A statement said, “You do not consider someone guilty of robbing a bank and then punish him for writing a thanks not for the robbery.”
“Similarly, you do not find Google responsible for monopoly and then write a solution that allows it to protect its monopoly,” he continued. “This fakeless measure for the most well -organized case of the last quarter monopoly of the last quarter is a complete failure of their duty and should be appealed.”
Many Democratic MPs also suggested that Mehta’s ruling falls are low.
Democratic Reps. Pramila Jaipal (Wash.), Chris Deluzio (Pa.), Pat Ryan (NY) and Angie Craig (Min.), Who presided over the monopoly bustlers Cocks, argued that the decision allows the company to remain a monopoly, while Sen Elizabeth Waran (D-Mas) said “
Apple is on attractive search deal
Google is an amazing winner of the decision Apple. The iPhone-The manufacturer stands to take advantage of his multibilian-dollar deal with Google to make the search engine a default on its Safari web browser.
According to Bloomberg, the search giant paid $ 20 billion to Apple in 2022 alone in 2022. In 2020, Apple had 17.5 percent of the operating income in this revenue.
“This is a monster win for cupertino and a decision for Google to run a house that removes a huge overhang on stock that removes a huge overhang on stock,” said Daniel Evece, analyst of Wesbash Securities.

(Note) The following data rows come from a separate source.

Lemma find_nonzero_spec (n : nat) : ∀ k w t, length k = n → W (k ++ [w]) →
  (find_nonzero n (k ++ w :: t) = Ret None ∧ k ++ [w] = replicate (S n) 0)
  ∨ ∃ j, find_nonzero n (k ++ w :: t) = Ret (Some j).
Proof.
  induction n as [|n IH]; intros k w t Hk HW; cbn [find_nonzero].
  - apply nil_length_inv in Hk as ->. cbn [app]. rewrite (get_mid [] w t (Z.of_nat 0) eq_refl : get (w :: t) _ = _). bindr.
    case_Z; [left; by subst|right; eauto].
  - apply snoc_cases in Hk as (k0 & x & -> & Hk). apply Forall_snoc_inv in HW as [HW _].
    rewrite get_mid by (rewrite length_app; cbn; lia). bindr. case_Z; [|right; eauto].
    subst w. rewrite <- (app_assoc k0 [x] (0 :: t)). cbn [app]. destruct (IH k0 x (0 :: t) Hk HW) as [[-> E]|[j ->]].
    + left. split; [done|]. rewrite E. by rewrite (replicate_S_end (S n)).
    + right. eauto.
Qed.
End Loops.

(** ** Magnitudes of buffers *)

(** A decimal read off its used words [p]. *)
Lemma mag_of_words int frac g neg p r :
  0 <= int <= 81 → 0 <= frac <= 81 → zlen p = word_cnt int + word_cnt frac →
  length (p ++ r) = 9%nat → (0 < length p)%nat → W (p ++ r) →
  wf (mkDecimal int frac g neg (p ++ r))
  ∧ mag (mkDecimal int frac g neg (p ++ r)) = V p * BASE ^ (9 - word_cnt frac).
Proof.
  intros Hi Hf Hp Hl Hn HW. pose proof (word_cnt_bounds int Hi). pose proof (word_cnt_bounds frac Hf).
  destruct (cut_at p (Z.to_nat (word_cnt int))) as (I & F & -> & LI); [lia|].
  rewrite length_app in Hp. rewrite <- app_assoc in *.
  destruct (wf_build int frac g neg I F r) as [Hd Hc]; try (done || lia).
  split; [done|]. unfold mag. rewrite coeff_at_ge by (unfold frac_words; cbn; lia). by rewrite Hc.
Qed.

(** The outcome of a rounding whose exact magnitude is [target]: [frac] digits are to
    be kept. *)
Definition same_sign (neg : bool) (d : Decimal) : Prop := negative d = neg ∨ mag d = 0.

Definition rounded (target frac : Z) (neg : bool) (res : Res Decimal) : Prop :=
  match res with
  | ROk d => wf d ∧ frac_cnt d = Z.max 0 frac ∧ mag d = target ∧ same_sign neg d
  | RTruncated d => wf d ∧ frac_cnt d < Z.max 0 frac ∧ mag d = target ∧ same_sign neg d
  | ROverCausetxctx _ => 10 ^ 162 <= target
  end.

(** What [frac] says about the number of fraction words to keep. *)
Definition words_to (frac fwt : Z) : Prop :=
  (0 < frac <= 30 ∧ fwt = word_cnt frac) ∨ (-128 <= frac <= 0 ∧ fwt = Z.quot (frac + 1) 9).

Lemma words_to_bounds frac fwt : words_to frac fwt →
  -14 <= fwt <= 4 ∧ frac <= 9 * fwt ∧ 9 * fwt - frac <= 9 ∧ (frac < 0 → fwt <= 0)
  ∧ (0 <= frac → 0 <= fwt ∧ 9 * fwt < frac + 9).
Proof.
  intros [[H ->]|[H ->]]; [rewrite word_cnt_eq by lia|]; zdiv.
Qed.

Lemma BASE_pow10 k : 0 <= k → BASE ^ k = 10 ^ (9 * k).
Proof. intros. by rewrite Z.pow_mul_r by lia. Qed.

(** ** After the increment: [handle_carry]

    [k ++ [w]] are the words kept of a number with [i] integer words and [fwt]
    fraction words (integer words are dropped when [fwt] is negative, and are zero
    in [r]); [w] may be the base. *)
Record kept (i fwt frac : Z) (k : list Z) (r : list Z) : Prop := {
  kept_i : 0 <= i <= 9;
  kept_frac : words_to frac fwt;
  kept_len : zlen k + 1 = i + fwt;
  kept_all : (length k + 1 + length r = 9)%nat;
  kept_W : W k;
  kept_Wr : W r;
  kept_tail : fwt < 0 → r = replicate (length r) 0;
}.

Lemma words_to_cnt frac fwt : words_to frac fwt → word_cnt (Z.max 0 frac) = Z.max 0 fwt
  ∧ 0 <= Z.max 0 frac <= 81 ∧ as_u8 (Z.max 0 frac) = Z.max 0 frac.
Proof.
  intros H. pose proof (words_to_bounds frac fwt H). rewrite as_u8_id by lia.
  split; [|lia]. destruct H as [[? ->]|[? ->]].
  - rewrite Z.max_r by lia. pose proof (word_cnt_bounds frac). lia.
  - rewrite !Z.max_l by lia. done.
Qed.

Lemma kept_mag i fwt frac k r w g neg : kept i fwt frac k r → word BASE w →
  wf (mkDecimal (i * 9) (Z.max 0 frac) g neg (k ++ w :: r))
  ∧ mag (mkDecimal (i * 9) (Z.max 0 frac) g neg (k ++ w :: r)) = V (k ++ [w]) * BASE ^ (9 - fwt).
Proof.
  intros [Hi Hf Hk Hl HW HWr Ht] Hw. destruct (words_to_cnt frac fwt Hf) as (Hc & Hb & _).
  pose proof (words_to_bounds frac fwt Hf).
  assert (HWk : W (k ++ [w])) by (apply Forall_app_2; auto).
  rewrite (app_cons_l k w r). destruct (Z.le_gt_cases 0 fwt) as [Hp|Hn].
  - destruct (mag_of_words (i * 9) (Z.max 0 frac) g neg (k ++ [w]) r) as [? ->];
      rewrite ?length_app, ?word_cnt_mul, ?Hc; cbn [length]; try lia; [by apply Forall_app_2|].
    split; [done|]. do 2 f_equal. lia.
  - rewrite (Ht Hn). replace (length r) with (Z.to_nat (- fwt) + (length r - Z.to_nat (- fwt)))%nat by lia.
    rewrite replicate_add, app_assoc.
    destruct (mag_of_words (i * 9) (Z.max 0 frac) g neg ((k ++ [w]) ++ replicate (Z.to_nat (- fwt)) 0)
      (replicate (length r - Z.to_nat (- fwt)) 0)) as [? ->];
      rewrite ?length_app, ?length_replicate, ?word_cnt_mul, ?Hc; cbn [length]; try lia.
    { repeat apply Forall_app_2; auto using words_zeros, BASE_gt. }
    split; [done|]. rewrite wval_app_zeros, Z2Nat.id, <- Z.mul_assoc, <- Z.pow_add_r by lia.
    do 2 f_equal. lia.
Qed.

(** A number rounded to zero. *)
Lemma kept_zero i fwt frac k r g : kept i fwt frac k r → ∃ buf,
  zero_range (Z.to_nat (fwt + 1)) (k ++ 0 :: r) 0 = Ret buf ∧
  (k ++ [0] = replicate (length k + 1) 0 →
   wf (mkDecimal 1 (Z.max 0 frac) g false buf) ∧ mag (mkDecimal 1 (Z.max 0 frac) g false buf) = 0).
Proof.
  intros [Hi Hf Hk Hl HW HWr Ht]. destruct (words_to_cnt frac fwt Hf) as (Hc & Hb & _).
  pose proof (words_to_bounds frac fwt Hf).
  destruct (cut_at (k ++ 0 :: r) (Z.to_nat (fwt + 1))) as (a & b & E & La).
  { rewrite length_app. cbn. lia. }
  assert (HWb : W (k ++ 0 :: r)).
  { apply Forall_app_2; [done|]. constructor; [apply word_0; lia|done]. }
  assert (Hlen : (length a + length b = 9)%nat).
  { rewrite <- length_app, <- E, length_app. cbn. lia. }
  rewrite E. exists (replicate (Z.to_nat (fwt + 1)) 0 ++ b). split.
  { rewrite <- (app_nil_l (a ++ b)). by rewrite zero_range_spec. }
  intros Hz. rewrite E in HWb. apply Forall_app in HWb as [_ HWb].
  destruct (Z.le_gt_cases 0 fwt) as [Hp|Hn].
  - destruct (mag_of_words 1 (Z.max 0 frac) g false (replicate (Z.to_nat (fwt + 1)) 0) b) as [? ->];
      rewrite ?length_app, ?length_replicate, ?Hc; try (change (word_cnt 1) with 1); try lia.
    { apply Forall_app_2; auto using words_zeros, BASE_gt. }
    split; [done|]. rewrite wval_replicate_0. lia.
  - replace (Z.to_nat (fwt + 1)) with O in * by lia. apply nil_length_inv in La as ->. cbn [app replicate] in *.
    rewrite (app_cons_l k), Hz, Nat.add_1_r in E. cbn [replicate app] in E. subst b.
    change (0 :: replicate (length k) 0 ++ r) with ([0] ++ (replicate (length k) 0 ++ r)) in *.
    destruct (mag_of_words 1 (Z.max 0 frac) g false [0] (replicate (length k) 0 ++ r)) as [? ->];
      rewrite ?Hc; try (change (word_cnt 1) with 1); cbn [length] in *; try (done || lia).
Qed.

Lemma kept_rounded i fwt frac k r w fc g neg : kept i fwt frac k r → word BASE w →
  rounded (V (k ++ [w]) * BASE ^ (9 - fwt)) frac neg
    (res_map (λ d, with_frac_cnt (with_int_cnt d (int_cnt (mkDecimal (i * 9) fc g neg (k ++ w :: r))))
                     (as_u8 (Z.max 0 frac))) (ROk (mkDecimal (i * 9) fc g neg (k ++ w :: r)))).
Proof.
  intros Hk Hw. destruct (words_to_cnt frac fwt (kept_frac _ _ _ _ _ Hk)) as (_ & _ & Ha).
  unfold with_frac_cnt, with_int_cnt. cbn. rewrite Ha.
  destruct (kept_mag i fwt frac k r w g neg Hk Hw) as [Hwf Hm].
  rewrite Hm. split; [done|]. split; [done|]. split; [done|]. by left.
Qed.

Section Carry.
Context {TP : TenPow}.

(** With all integer words full, [carry_finish] keeps the count; after a carry out the
    leading word is [1]. *)
Lemma carry_finish_full i fc g neg b (to_idx : nat) frac :
  carry_finish (ROk (mkDecimal (i * 9) fc g neg b)) to_idx frac
  = Ret (res_map (λ d, with_frac_cnt (with_int_cnt d (int_cnt (mkDecimal (i * 9) fc g neg b)))
                         (as_u8 (Z.max 0 frac))) (ROk (mkDecimal (i * 9) fc g neg b))).
Proof.
  unfold carry_finish. cbn [res_val int_cnt]. change DIGITS_PER_WORD with 9.
  by rewrite Z.mod_mul by lia.
Qed.

Lemma carry_finish_one mk i fc g neg b frac : 0 <= i →
  res_val (mk (mkDecimal (i * 9 + 1) fc g neg (1 :: b))) = mkDecimal (i * 9 + 1) fc g neg (1 :: b) →
  carry_finish (mk (mkDecimal (i * 9 + 1) fc g neg (1 :: b))) 0 frac
  = Ret (res_map (λ d, with_frac_cnt (with_int_cnt d (i * 9 + 1)) (as_u8 (Z.max 0 frac)))
           (mk (mkDecimal (i * 9 + 1) fc g neg (1 :: b)))).
Proof.
  intros Hi E. unfold carry_finish. rewrite E. cbn [int_cnt word_buf]. change DIGITS_PER_WORD with 9.
  rewrite Z.add_comm, Z.mod_add by lia. change (1 mod 9) with 1. cbn [Z.ltb Z.compare]. cbn iota.
  rewrite TEN_POW_get by lia. reflexivity.
Qed.

Lemma carry_finish_any dec to_idx frac : int_cnt (res_val dec) mod 9 = 0 →
  ∃ d, carry_finish (ROverCausetxctx (res_val dec)) to_idx frac = Ret (ROverCausetxctx d).
Proof.
  intros E. unfold carry_finish. change DIGITS_PER_WORD with 9. cbn [res_val]. rewrite E. eexists. reflexivity.
Qed.

(** No carry leaves the words: the kept words are the number. *)
Lemma handle_carry_small i fwt frac k r w fc g neg : kept i fwt frac k r → word BASE w → ∃ res,
  handle_carry (ROk (mkDecimal (i * 9) fc g neg (k ++ w :: r))) (length k) frac fwt i WORD_BUF_LEN = Ret res
  ∧ rounded (V (k ++ [w]) * BASE ^ (9 - fwt)) frac neg res.
Proof.
  intros Hk Hw. destruct (words_to_cnt frac fwt (kept_frac _ _ _ _ _ Hk)) as (_ & _ & Ha).
  pose proof (words_to_bounds frac fwt (kept_frac _ _ _ _ _ Hk)) as Hb.
  unfold handle_carry. cbn [res_val word_buf int_cnt]. rewrite get_mid by done. bindr.
  rewrite WORD_BASE_eq, (proj2 (Z.leb_gt _ _)) by (unfold word in Hw; lia).
  assert (HW : W (k ++ [w])) by (apply Forall_app_2; [apply Hk|auto]).
  destruct (find_nonzero_spec (length k) k w r eq_refl HW) as [[-> E]|[j ->]]; bindr.
  - rewrite i8_ok by (mach; lia). bindr.
    assert (w = 0) as ->.
    { rewrite replicate_S_end in E. by apply app_inj_tail in E as [_ ?]. }
    destruct (kept_zero i fwt frac k r g Hk) as (buf & -> & Hz). bindr.
    destruct Hz as [Hwf Hm]; [by rewrite Nat.add_1_r|].
    eexists. split; [reflexivity|].
    unfold with_negative, with_buf, with_frac_cnt, with_int_cnt. cbn.
    rewrite Ha. split; [done|]. split; [done|]. rewrite Hm, E, wval_replicate_0.
    split; [done|]. by right.
  - rewrite carry_finish_full. eexists. split; [reflexivity|]. by apply kept_rounded.
Qed.

(** [push_words] with its first word set: the carry in front of [p] zero words. *)
Lemma push_zeros (p : nat) y b : (p <= 8)%nat → push_words p WORD_BUF_LEN (replicate p 0 ++ y :: b) false
  = Ret (take 1 (replicate p 0 ++ [y]) ++ replicate p 0 ++ b, false)
  ∧ set (take 1 (replicate p 0 ++ [y]) ++ replicate p 0 ++ b) 0 1 = Ret (1 :: replicate p 0 ++ b).
Proof.
  intros Hp. split; [apply push_words_spec; [apply length_replicate|unfold WORD_BUF_LEN; lia]|].
  destruct p; cbn [replicate app take]; by apply (set_mid []).
Qed.

Lemma push_over buf : length buf = 9%nat → ∃ buf' buf'',
  push_words 9 WORD_BUF_LEN buf false = Ret (buf', true) ∧ set buf' 0 1 = Ret buf''.
Proof.
  intros Hl. apply snoc_cases in Hl as (a & y & -> & Ha).
  assert (∀ o, push_words 8 WORD_BUF_LEN (a ++ [y]) o = Ret (take 1 (a ++ [y]) ++ a ++ [], o)) as E.
  { intros o. apply push_words_spec; [done|]. unfold WORD_BUF_LEN. lia. }
  change (push_words 9 WORD_BUF_LEN (a ++ [y]) false) with (push_words 8 WORD_BUF_LEN (a ++ [y]) true).
  rewrite E. eexists _, _. split; [done|]. rewrite set_ok; [done|].
  rewrite !length_app, length_take, length_app. cbn. lia.
Qed.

“While Google in theory is stopped from ‘exclusive deals’, it now gives groundwork to continue its deal for Apple and eventually doubles more AI related partnership with Google Gemini,” he said.
Google CEO Sundar Pichai testified earlier this year that the company was hoping to attack a deal with Apple to integrate Mithun AI on its equipment. Ewes suggested that Tuesday’s decision could “Green Light” a big partnership between two technical giants.
Apple did not respond to the remarks request.